American Medical Biographies/Woodward, Theodore
Woodward, Theodore (1788–1840)
Theodore Woodward was born in Hanover, New Hampshire, July 17, 1788, and died in Brattleboro, Vermont, October 10, 1840. He studied medicine under Nathan Smith, his maternal uncle, and completed his study with Dr. Adin Kendrich of Poultney, Vt. At the age of twenty-one he began to practice and remained all his life in Castleton, Vermont. By the aid of his colleague, Dr. Selah Gridley, and some friends of the enterprise, he succeeded in founding and establishing the Vermont Academy of Medicine at Castleton, Vermont, which became associated with Middlebury College. He was a member of the Corporation of the Vermont Academy of Medicine from 1818 to 1840, and professor of surgery and obstetrics there from 1818 to 1824, and the same in 1822, with diseases of women and children added. In 1824 he was registrar of the Academy and made professor of the principles and practice of surgery, obstetrics and the diseases of women and children, continuing this work until 1838, when he became incapacitated by the disease that terminated his life.

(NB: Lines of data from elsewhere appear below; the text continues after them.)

(** [SELECT * FROM users WHERE id = ?] with [.get()]. *)
Definition select_user (db : database) (uid : Z) : option user :=
  find (fun u => u_id u =? uid) (users db).

Definition review_of (pid uid : Z) (r : review) : bool :=
  (r_project_id r =? pid) && (r_reviewer_id r =? uid).

(** [SELECT * FROM reviews WHERE project_id = ? AND reviewer_id = ?]
    with [.get()]. *)
Definition select_review (db : database) (pid uid : Z) : option review :=
  find (review_of pid uid) (reviews db).

(** ** Constraints of the [reviews] table *)

Definition has_user (db : database) (uid : Z) : bool :=
  existsb (fun u => u_id u =? uid) (users db).

Definition has_project (db : database) (pid : Z) : bool :=
  existsb (fun p => p_id p =? pid) (projects db).

(** [CHECK(rating >= 1 AND rating <= 5)]. *)
Definition check_rating (q : Q) : bool := Qle_bool 1 q && Qle_bool q 5.

(** [UNIQUE(project_id, reviewer_id)] seen from a row about to be
    written: no other row carries the pair. *)
Definition pair_free (rs : list review) (pid uid : Z) : bool :=
  negb (existsb (review_of pid uid) rs).

(** [INSERT INTO reviews (project_id, reviewer_id, rating, comment)
    VALUES (?, ?, ?, ?)]: the CHECK, the UNIQUE pair and the two foreign
    keys are enforced; [None] is the thrown constraint error.  The bound
    number is stored with its value: the INTEGER affinity of the column
    turns a REAL into an INTEGER only when that loses nothing, it does
    not round and does not refuse. *)
Definition insert_review (db : database) (now pid uid : Z) (q : Q)
    (c : option string) : option database :=
  if check_rating q
     && pair_free (reviews db) pid uid
     && has_project db pid
     && has_user db uid
  then
    let rid := seq_reviews db + 1 in
    Some (set_reviews (reviews db ++ [mkReview rid pid uid q c now]) rid db)
  else None.

Definition set_rating_comment (q : Q) (c : option string) (rid : Z)
    (r : review) : review :=
  if r_id r =? rid
  then mkReview (r_id r) (r_project_id r) (r_reviewer_id r) q c (r_created_at r)
  else r.

(** [UPDATE reviews SET rating = ?, comment = ? WHERE id = ?]. *)
Definition update_review (db : database) (q : Q) (c : option string)
    (rid : Z) : option database :=
  if check_rating q
  then Some (set_reviews (map (set_rating_comment q c rid) (reviews db))
                         (seq_reviews db) db)
  else None.

(** ** [router.post("/:id/reviews")] *)

(** [!rating || rating < 1 || rating > 5] for a rating that is absent or
    a number; the number 0 is falsy. *)
Definition rating_rejected (rating : option Q) : bool :=
  match rating with
  | None => true
  | Some q => Qeq_bool q 0 || negb (Qle_bool 1 q) || negb (Qle_bool q 5)
  end.

(** [x || null] for an optional string: an absent or empty value becomes
    NULL. *)
Definition or_null (x : option string) : option string :=
  match x with
  | Some "" => None
  | Some s => Some s
  | None => None
  end.

Definition post_review (db : database) (now user_id project_id : Z)
    (rating : option Q) (comment : option string) : response * database :=
  match rating with
  | None => (mkResp 400 "Rating must be between 1 and 5", db)
  | Some q =>
    if rating_rejected rating
    then (mkResp 400 "Rating must be between 1 and 5", db)
    else
      match select_project db project_id with
      | None => (mkResp 404 "Project not found", db)
      | Some _ =>
        match select_review db project_id user_id with
        | Some existingReview =>
          match update_review db q (or_null comment)
                              (r_id existingReview) with
          | Some db' => (mkResp 200 "Review updated successfully", db')
          | None => (mkResp 500 "Failed to add review", db)
          end
        | None =>
          match insert_review db now project_id user_id q
                              (or_null comment) with
          | Some db' => (mkResp 201 "Review added successfully", db')
          | None => (mkResp 500 "Failed to add review", db)
          end
        end
      end
  end.

(** ** The aggregate query of [router.get("/")] and [router.get("/:id")] *)

(** Truthiness of an optional string ([if (section)], [x || null]). *)
Definition truthy (s : option string) : bool :=
  match s with
  | Some "" => false
  | Some _ => true
  | None => false
  end.

(** The right-hand side of a LEFT JOIN for one left row: the matching
    rows, or a single all-NULL row when there is none. *)
Definition left_join {A : Type} (matching : list A) : list (option A) :=
  match matching with
  | [] => [None]
  | _ => map Some matching
  end.

Definition files_of (db : database) (pid : Z) : list project_file :=
  filter (fun f => f_project_id f =? pid) (project_files db).

Definition reviews_of (db : database) (pid : Z) : list review :=
  filter (fun r => r_project_id r =? pid) (reviews db).

Definition authors_of (db : database) (p : project) : list user :=
  filter (fun u => u_id u =? p_author_id p) (users db).

(** One row of
    [projects JOIN users LEFT JOIN project_files LEFT JOIN reviews]. *)
Record joined_row := mkJoined {
  j_project : project;
  j_author : user;
  j_file : option project_file;
  j_review : option review
}.

(** The rows the join produces for project [p]: this is the group of [p]
    under [GROUP BY projects.id]. *)
Definition group_of (db : database) (p : project) : list joined_row :=
  flat_map (fun u =>
    flat_map (fun f =>
      map (fun r => mkJoined p u f r) (left_join (reviews_of db (p_id p))))
      (left_join (files_of db (p_id p))))
    (authors_of db p).

(** The non-NULL values of [reviews.rating] in a group. *)
Definition ratings_in (g : list joined_row) : list Q :=
  flat_map (fun j => match j_review j with
                     | Some r => [r_rating r]
                     | None => []
                     end) g.

Definition Qsum (l : list Q) : Q := fold_right Qplus 0%Q l.

(** [AVG(x)]: NULL over no value, else the sum over the count. *)
Definition sql_avg (l : list Q) : option Q :=
  match l with
  | [] => None
  | _ => Some (Qsum l / inject_Z (Z.of_nat (List.length l)))%Q
  end.

(** [COALESCE(x, 0)]. *)
Definition coalesce0 (x : option Q) : Q :=
  match x with
  | Some q => q
  | None => 0%Q
  end.

(** [COUNT(reviews.id)]: the rows of the group whose review is not NULL. *)
Definition count_reviews (g : list joined_row) : Z :=
  Z.of_nat (List.length (filter (fun j => match j_review j with
                                     | Some _ => true
                                     | None => false
                                     end) g)).

(** The JSON object returned for one project. *)
Record project_view := mkView {
  v_id : Z;
  v_title : string;
  v_description : string;
  v_section : option string;
  v_group_number : option string;
  v_full_name : option string;
  v_matricule : option string;
  v_created_at : Z;
  v_author_name : string;
  v_author_id : Z;
  v_file_path : option string;
  v_avg_rating : Q;
  v_review_count : Z
}.

(** Stable insertion sort for [ORDER BY projects.created_at DESC]. *)
Fixpoint insert_desc (p : project) (l : list project) : list project :=
  match l with
  | [] => [p]
  | x :: xs => if p_created_at x <? p_created_at p
               then p :: l
               else x :: insert_desc p xs
  end.

Definition order_by_created_desc (l : list project) : list project :=
  fold_right insert_desc [] l.

Definition opt_string_eqb (a : option string) (b : string) : bool :=
  match a with
  | Some s => String.eqb s b
  | None => false
  end.

(** The [WHERE] clause built from the query string: a condition is added
    only for a truthy parameter, and the conditions are joined by AND. *)
Definition where_clause (section group : option string) (p : project) : bool :=
  (if truthy section
   then opt_string_eqb (p_section p) (match section with Some s => s | None => "" end)
   else true)
  &&
  (if truthy group
   then opt_string_eqb (p_group_number p) (match group with Some s => s | None => "" end)
   else true).

Section Aggregate.

(** [project_files.file_path] is a bare column of an aggregate query:
    SQLite takes it from one row of the group and the query does not
    say which ([arbitrary_row first rest] is that row). *)
Variable arbitrary_row : joined_row -> list joined_row -> joined_row.

(** The output row of one group; an empty group (no author row for the
    inner join) gives no output. *)
Definition aggregate (g : list joined_row) : option project_view :=
  match g with
  | [] => None
  | j :: js =>
    let b := arbitrary_row j js in
    let p := j_project b in
    Some (mkView (p_id p) (p_title p) (p_description p) (p_section p)
                 (p_group_number p) (p_full_name p) (p_matricule p)
                 (p_created_at p)
                 (u_username (j_author b)) (u_id (j_author b))
                 (option_map f_file_path (j_file b))
                 (coalesce0 (sql_avg (ratings_in g)))
                 (count_reviews g))
  end.

Definition option_to_list {A : Type} (o : option A) : list A :=
  match o with
  | Some a => [a]
  | None => []
  end.

(** [router.get("/")]: the [projects] array of the response. *)
Definition get_projects (db : database) (section group : option string)
    : list project_view :=
  flat_map (fun p => option_to_list (aggregate (group_of db p)))
    (order_by_created_desc (filter (where_clause section group) (projects db))).

(** [router.get("/:id")]: the project, or the 404 response. *)
Definition get_project (db : database) (id : Z) : response + project_view :=
  match flat_map (fun p => option_to_list (aggregate (group_of db p)))
                 (filter (fun p => p_id p =? id) (projects db)) with
  | [] => inl (mkResp 404 "Project not found")
  | v :: _ => inr v
  end.

End Aggregate.

(** ** Statements on [projects] and [project_files] *)

(** [INSERT INTO projects (title, description, author_id, section,
    group_number, full_name, matricule) VALUES (...)]; the foreign key on
    [author_id] is enforced.  Returns the new state and
    [lastInsertRowid]. *)
Definition insert_project (db : database) (now : Z) (title description : string)
    (author : Z) (section group full_name matricule : option string)
    : option (database * Z) :=
  if has_user db author
  then
    let pid := seq_projects db + 1 in
    Some (set_projects
            (projects db ++ [mkProject pid title description author section
                                       group full_name matricule now])
            pid db, pid)
  else None.
Lemma wp_for_each (I : Z → S → Prop) (body : Z → ST S ()) (Q : () → S → Prop) n : ∀ from s,
  (∀ i s, from ≤ i < from + Z.of_nat n → I i s → wp (body i) s (λ _ s', I (i + 1) s')) →
  (∀ s, I (from + Z.of_nat n) s → Q () s) →
  I from s → wp (for_each n from body) s Q.
Proof.
  induction n as [|n IH]; intros from s Hb Hend HI; simpl.
  - apply wp_ret, Hend. by rewrite Z.add_0_r.
  - apply wp_bind. eapply wp_mono; [apply Hb; [lia|done]|]. intros [] s' Hs'.
    apply IH; [|intros s2 H2; apply Hend; by replace (from + _) with (from + 1 + Z.of_nat n) by lia|done].
    intros i s2 Hi. apply Hb. lia.
Qed.

Lemma bind_run {A B} (m : ST S A) (f : A → ST S B) s a s' :
  m s = Ret (a, s') → (m ≫= f) s = f a s'.
Proof. unfold mbind, ST_bind. by intros ->. Qed.

(** A counting loop whose body first panics at [k]. *)
Lemma for_each_panic (I : Z → S → Prop) (body : Z → ST S ()) k n : ∀ from s,
  from ≤ k < from + Z.of_nat n →
  (∀ i s, from ≤ i < k → I i s → wp (body i) s (λ _ s', I (i + 1) s')) →
  (∀ s, I k s → body k s = Panic) →
  I from s → for_each n from body s = Panic.
Proof.
  induction n as [|n IH]; intros from s Hk Hb Hp HI; [lia|]. simpl.
  destruct (decide (from = k)) as [->|Hne].
  - unfold mbind, ST_bind. by rewrite Hp.
  - destruct (wp_inv _ _ _ (Hb from s ltac:(lia) HI)) as ([] & s' & Hrun & HI').
    rewrite (bind_run _ _ _ _ _ Hrun). apply IH; [lia| |done..].
    intros i s2 Hi. apply Hb. lia.
Qed.

Lemma loop_next {A B} (body : A → ST S (ctl A B)) n a a' s s' :
  body a s = Ret (Next a', s') → loop (Datatypes.S n) body a s = loop n body a' s'.
Proof. intros H. simpl. by rewrite (bind_run _ _ _ _ _ H). Qed.

Lemma loop_stop {A B} (body : A → ST S (ctl A B)) n a b s s' :
  body a s = Ret (Stop b, s') → loop (Datatypes.S n) body a s = Ret (b, s').
Proof. intros H. simpl. by rewrite (bind_run _ _ _ _ _ H). Qed.
End wp.

#[global] Opaque wp.

(** Partial correctness: [wlp m s Q] constrains only normal returns. *)
Definition wlp {S A} (m : ST S A) (s : S) (Q : A → S → Prop) : Prop :=
  ∀ a s', m s = Ret (a, s') → Q a s'.

Section wlp.
Context {S : Type}.
Implicit Types s : S.

Lemma wlp_ret {A} (a : A) s (Q : A → S → Prop) : Q a s → wlp (mret a) s Q.
Proof. by intros HQ ? ? [= <- <-]. Qed.

Lemma wlp_bind {A B} (m : ST S A) (f : A → ST S B) s (Q : B → S → Prop) :
  wlp m s (λ a s', wlp (f a) s' Q) → wlp (m ≫= f) s Q.
Proof.
  unfold wlp, mbind, ST_bind. intros H b s' Hr.
  destruct (m s) as [[a s1]| | |]; try done. by eapply H.
Qed.

Lemma wlp_mono {A} (m : ST S A) s (P Q : A → S → Prop) :
  wlp m s P → (∀ a s', P a s' → Q a s') → wlp m s Q.
Proof. unfold wlp. naive_solver. Qed.

Lemma wlp_assert (b : bool) s (Q : () → S → Prop) : (b = true → Q () s) → wlp (ASSERT b) s Q.
Proof. destruct b; intros HQ [] ?; [|done]. intros [= <-]. by apply HQ. Qed.

Lemma wlp_gets {A} (f : S → A) s (Q : A → S → Prop) : Q (f s) s → wlp (gets f) s Q.
Proof. by intros HQ ? ? [= <- <-]. Qed.

Lemma wlp_modify (f : S → S) s (Q : () → S → Prop) : Q () (f s) → wlp (modify f) s Q.
Proof. by intros HQ ? ? [= <- <-]. Qed.

(** Code whose run is known. *)
Lemma wlp_run {A} (m : ST S A) s a s' (Q : A → S → Prop) : m s = Ret (a, s') → Q a s' → wlp m s Q.
Proof. intros Hr HQ ? ?. rewrite Hr. by intros [= <- <-]. Qed.

Lemma wlp_bind_run {A B} (m : ST S A) (f : A → ST S B) s a s' (Q : B → S → Prop) :
  m s = Ret (a, s') → wlp (f a) s' Q → wlp (m ≫= f) s Q.
Proof. intros. apply wlp_bind. by eapply wlp_run. Qed.
End wlp.

(** [wp_step] runs the next primitive of a [wp] goal. *)
Ltac wp_step :=
  lazymatch goal with
  | |- wp (_ ≫= _) _ _ => apply wp_bind
  | |- wp (mret _) _ _ => apply wp_ret
  | |- wp (ASSERT _) _ _ => apply wp_assert
  | |- wp (gets _) _ _ => apply wp_gets
  | |- wp (modify _) _ _ => apply wp_modify
  end.

Lemma wp_bind_run {S A B} (m : ST S A) (f : A → ST S B) s a s' Q :
  m s = Ret (a, s') → wp (f a) s' Q → wp (m ≫= f) s Q.
Proof. intros. apply wp_bind. by eapply wp_run. Qed.

Lemma assert_run {T} (b : bool) (s : T) : b = true → ASSERT b s = Ret ((), s).
Proof. by intros ->. Qed.

(** [run_by tac] runs the first command of a sequence, whose run [tac] proves;
    [wp_bind_by tac] does the same in a [wp] goal. *)
Ltac run_by tac :=
  match goal with
  | |- context [(?m ≫= ?f) ?s] => erewrite (bind_run m f s); [cbv beta|by tac]
  end.
Ltac wp_bind_by tac := eapply wp_bind_run; [by tac|cbv beta].

(** ** Machine integers

    A [w]-bit unsigned value is a [Z] in [0, 2^w); arithmetic wraps. *)
Definition wrap (w z : Z) : Z := z mod 2 ^ w.
(** The two's complement reading of the low [w] bits. *)
Definition swrap (w z : Z) : Z :=
  let m := wrap w z in if m <? 2 ^ (w - 1) then m else m - 2 ^ w.

Abbreviation u8 := (wrap 8).
Abbreviation u16 := (wrap 16).
Abbreviation u32 := (wrap 32).
Abbreviation u64 := (wrap 64).
Abbreviation s32 := (swrap 32).
Abbreviation s64 := (swrap 64).

Definition fits (w z : Z) : Prop := 0 ≤ z < 2 ^ w.

Lemma wrap_fits w z : 0 ≤ w → fits w (wrap w z).
Proof. intros. unfold fits, wrap. apply Z.mod_pos_bound. lia. Qed.

Lemma wrap_small w z : fits w z → wrap w z = z.
Proof. unfold fits, wrap. apply Z.mod_small. Qed.

Lemma swrap_small w z : 0 < w → - 2 ^ (w - 1) ≤ z < 2 ^ (w - 1) → swrap w z = z.
Proof.
  intros Hw Hz. unfold swrap, wrap.
  assert (2 ^ w = 2 * 2 ^ (w - 1)) as Hp.
  { rewrite <-Z.pow_succ_r by lia. f_equal. lia. }
  destruct (decide (0 ≤ z)).
  - rewrite Z.mod_small by lia. destruct (Z.ltb_spec z (2 ^ (w - 1))); lia.
  - replace (z mod 2 ^ w) with (z + 2 ^ w).
    2: { rewrite <-(Z.mod_add _ 1) by lia. rewrite Z.mul_1_l.
         symmetry. apply Z.mod_small. lia. }
    destruct (Z.ltb_spec (z + 2 ^ w) (2 ^ (w - 1))); lia.
Qed.
(** [list_splice] takes a non-empty segment [M] out of the list at [l] and links it in
    before the node that starts [ys2] in the list at [l2], which may be the same list. *)
Section splice.
Context (h : heap) (l : addr) (xs1 M xs2 : list addr) (l2 : addr) (ys1 ys2 : list addr).
Context (HM : M ≠ []) (Hr : list_rep h l (xs1 ++ M ++ xs2)).
Context (Hb : orM (is_interior (first_of l2 ys2)) (is_tail (first_of l2 ys2)) h = Ret (true, h)).
Context (Hdj : ∀ x, x ∈ M → x ∉ nodes l2 (ys1 ++ ys2)).
Context (Htarget : ∀ h', list_rep h' l (xs1 ++ xs2) → frame [last_of l xs1; first_of l xs2] h h' →
                        list_rep h' l2 (ys1 ++ ys2)).

Lemma list_splice_core :
  ∃ h', list_splice (first_of l2 ys2) (first_of l (M ++ xs2)) (first_of l xs2) h = Ret ((), h') ∧
    list_rep h' l2 (ys1 ++ M ++ ys2) ∧
    ∃ hm, list_rep hm l (xs1 ++ xs2) ∧ frame [last_of l xs1; first_of l xs2] h hm ∧
      frame (M ++ [last_of l2 ys1; first_of l2 ys2]) hm h'.
Proof.
  destruct (rep_app_disjoint _ _ _ _ _ Hr) as (HnM & HMn & Hd0).
  destruct (hd_error M) as [f|] eqn:Hf; [|by destruct M].
  destruct (last M) as [e|] eqn:He; [|by apply last_None in He].
  assert (f ∈ M ∧ e ∈ M) as [HfM HeM].
  { split; [destruct M; simplify_eq/=; set_solver|]. apply last_Some in He as [M' ->]. set_solver. }
  assert (first_of l (M ++ xs2) = f) as -> by (by destruct M; simplify_eq/=).
  assert (list_rep h l ((xs1 ++ M) ++ xs2)) as Hr2 by (by rewrite <-app_assoc).
  assert (last_of l (xs1 ++ M) = e) as Hle.
  { apply last_Some in He as [M' ->]. rewrite app_assoc. apply last_of_snoc. }
  unfold list_splice. run_by ltac:(exact Hb). run_by ltac:(by apply assert_run).
  destruct (Z.eqb_spec f (first_of l xs2)) as [->|Hne].
  { exfalso. apply (Hd0 _ HfM). apply first_of_elem. }
  run_by ltac:(by apply (list_prev_run _ _ (xs1 ++ M) xs2)). rewrite Hle. clear Hle.
  destruct M as [|f' M1] eqn:EM; simplify_eq/=.
  run_by ltac:(by eapply is_interior_elem_run). run_by ltac:(by apply assert_run).
  apply last_Some in He as [M2 He2].
  run_by ltac:(eapply is_interior_elem_run with (xs1 := xs1 ++ M2) (xs2 := xs2);
               by rewrite <-app_assoc, (cons_middle e), (app_assoc M2), <-He2).
  run_by ltac:(by apply assert_run).
  eapply (unlink_run l h xs1 (f :: M1) xs2 f e _ (λ r, ∃ h', r = Ret _ ∧ _)); try done.
  { rewrite He2. apply last_snoc. }
  intros hm Hrm Hcm Hpm Hnm Hfm.
  destruct (link_in_run l2 hm ys1 ys2 (f :: M1) f e) as (h' & Hrun & Hr' & Hfr'); eauto with kernel.
  { rewrite He2. apply last_snoc. }
  exists h'. split_and!; [exact Hrun|done|]. exists hm. split_and!; [done..|].
  eapply frame_mono; [|done]. set_solver.
Qed.
End splice.

(** The same list, towards the front: what a merge step does. *)
Lemma list_splice_back_spec h l P A M S : A ≠ [] → M ≠ [] →
  list_rep h l (P ++ A ++ M ++ S) →
  ∃ h', list_splice (first_of l (A ++ M ++ S)) (first_of l (M ++ S)) (first_of l S) h = Ret ((), h') ∧
    list_rep h' l (P ++ M ++ A ++ S) ∧ frame (nodes l (P ++ A ++ M ++ S)) h h'.
Proof.
  intros HA HM Hr.
  assert (list_rep h l ((P ++ A) ++ M ++ S)) as Hr' by (by rewrite <-app_assoc).
  destruct (rep_app_disjoint _ _ _ _ _ Hr') as (_ & _ & Hd).
  assert (first_of l (A ++ M ++ S) = first_of l (A ++ S)) as E by (by destruct A).
  destruct (list_splice_core h l (P ++ A) M S l P (A ++ S)) as (h' & Hrun & Hr2 & hm & Hrm & F1 & F2);
    try done.
  - rewrite <-E. by apply (rep_before_run h l P).
  - by rewrite app_assoc.
  - intros hm Hm _. by rewrite app_assoc.
  - rewrite E. exists h'. split_and!; [done..|].
    pose proof (last_of_elem l (P ++ A) (M ++ S)) as I1. pose proof (first_of_elem l (P ++ A ++ M) S) as I2.
    pose proof (last_of_elem l P (A ++ M ++ S)) as I3. pose proof (first_of_elem l P (A ++ M ++ S)) as I4.
    rewrite <-!app_assoc in I1, I2. rewrite E in I4.
    eapply frame_trans; (eapply frame_mono; [|done]).
    + clear -I1 I2. set_solver.
    + intros x [Hx|Hx]%elem_of_app; [|clear -Hx I3 I4; set_solver].
      clear -Hx. unfold nodes. rewrite elem_of_cons, !elem_of_app. tauto.
Qed.
Lemma strcmp_run m p q a b : string_at m p a → string_at m q b → strcmp p q m = Ret (str_order a b, m).
Proof.
  intros Ha Hb. unfold strcmp.
  run_by ltac:(apply assert_run, nonnull_true; destruct Ha; unfold NULL; lia).
  run_by ltac:(apply assert_run, nonnull_true; destruct Hb; unfold NULL; lia).
  destruct (wp_inv (scan (λ i, x ← ldb (p + i); y ← ldb (q + i);
    if negb (x =? 0) && (x =? y) then mret (Next (i + 1))
    else mret (Stop (if x <? y then -1 else if y <? x then 1 else 0))) 0) m
    (λ r m', r = str_order a b ∧ m' = m)) as (? & ? & Hrun & -> & ->); [|exact Hrun].
  apply (wp_scan (λ n i m', m' = m ∧ ∃ c a' b', a = c ++ a' ∧ b = c ++ b' ∧ i = Z.of_nat (length c) ∧
    n = length a')) with (n := length a).
  - intros n i ? (-> & c & a' & b' & -> & -> & -> & ->).
    pose proof (str_drop _ _ _ _ Ha) as Ha'. pose proof (str_drop _ _ _ _ Hb) as Hb'.
    assert (∀ c a' b', str_order (c ++ a') (c ++ b') = str_order a' b') as Hpre.
    { clear. induction c as [|x c IH]; [done|]. intros. simpl. by rewrite Z.eqb_refl, IH. }
    destruct Ha' as [_ Ha1 Ha2], Hb' as [_ Hb1 Hb2]. rewrite Hpre.
    pose proof (λ x, Ha1 0%nat x) as Ha0. pose proof (λ x, Hb1 0%nat x) as Hb0. rewrite Z.add_0_r in Ha0, Hb0.
    destruct a' as [|x a'], b' as [|y b']; simpl in Ha0, Hb0;
      (eapply wp_bind_run; [apply ldb_run; by apply Ha0|]);
      (eapply wp_bind_run; [apply ldb_run; by apply Hb0|]); simpl.
    + by apply wp_ret.
    + apply wp_ret. split; [|done]. apply Forall_cons in Hb2 as [[[??]?] _]. destruct y; [done..|lia].
    + apply Forall_cons in Ha2 as [[[??]?] _]. destruct (Z.eqb_spec x 0); [lia|]. simpl.
      apply wp_ret. split; [|done]. by destruct x.
    + apply Forall_cons in Ha2 as [[[??]?] _]. destruct (Z.eqb_spec x 0); [lia|]. simpl.
      destruct (Z.eqb_spec x y) as [->|]; apply wp_ret.
      * exists (length a'). split; [simpl; lia|]. split; [done|].
        exists (c ++ [y]), a', b'. rewrite <-!app_assoc, length_app. simpl. split_and!; [done..|lia|done].
      * split; [|done]. destruct (Z.ltb_spec x y); [done|]. destruct (Z.ltb_spec y x); [done|lia].
  - split; [done|]. by exists [], a, b.
  - pose proof (str_size _ _ _ Ha). lia.
Qed.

He was a laborious student of everything which related to the nature and cure of disease, and blended with unusual symmetry the characters and avocations of the student and the physician.
Woodward was distinguished for quickness of apprehension and acute discrimination when investigating disease, and great shrewdness in the expediency and adaptation of remedies.
During the course of his practice he performed most of the operations of surgery which are regarded as critical and was distinguished for his fortunate selection of the proper time and for his medical treatment.
He married Mary Armington, and had three sons and three daughters. One son, Adrian Theodore Woodward, studied medicine and became a general surgeon.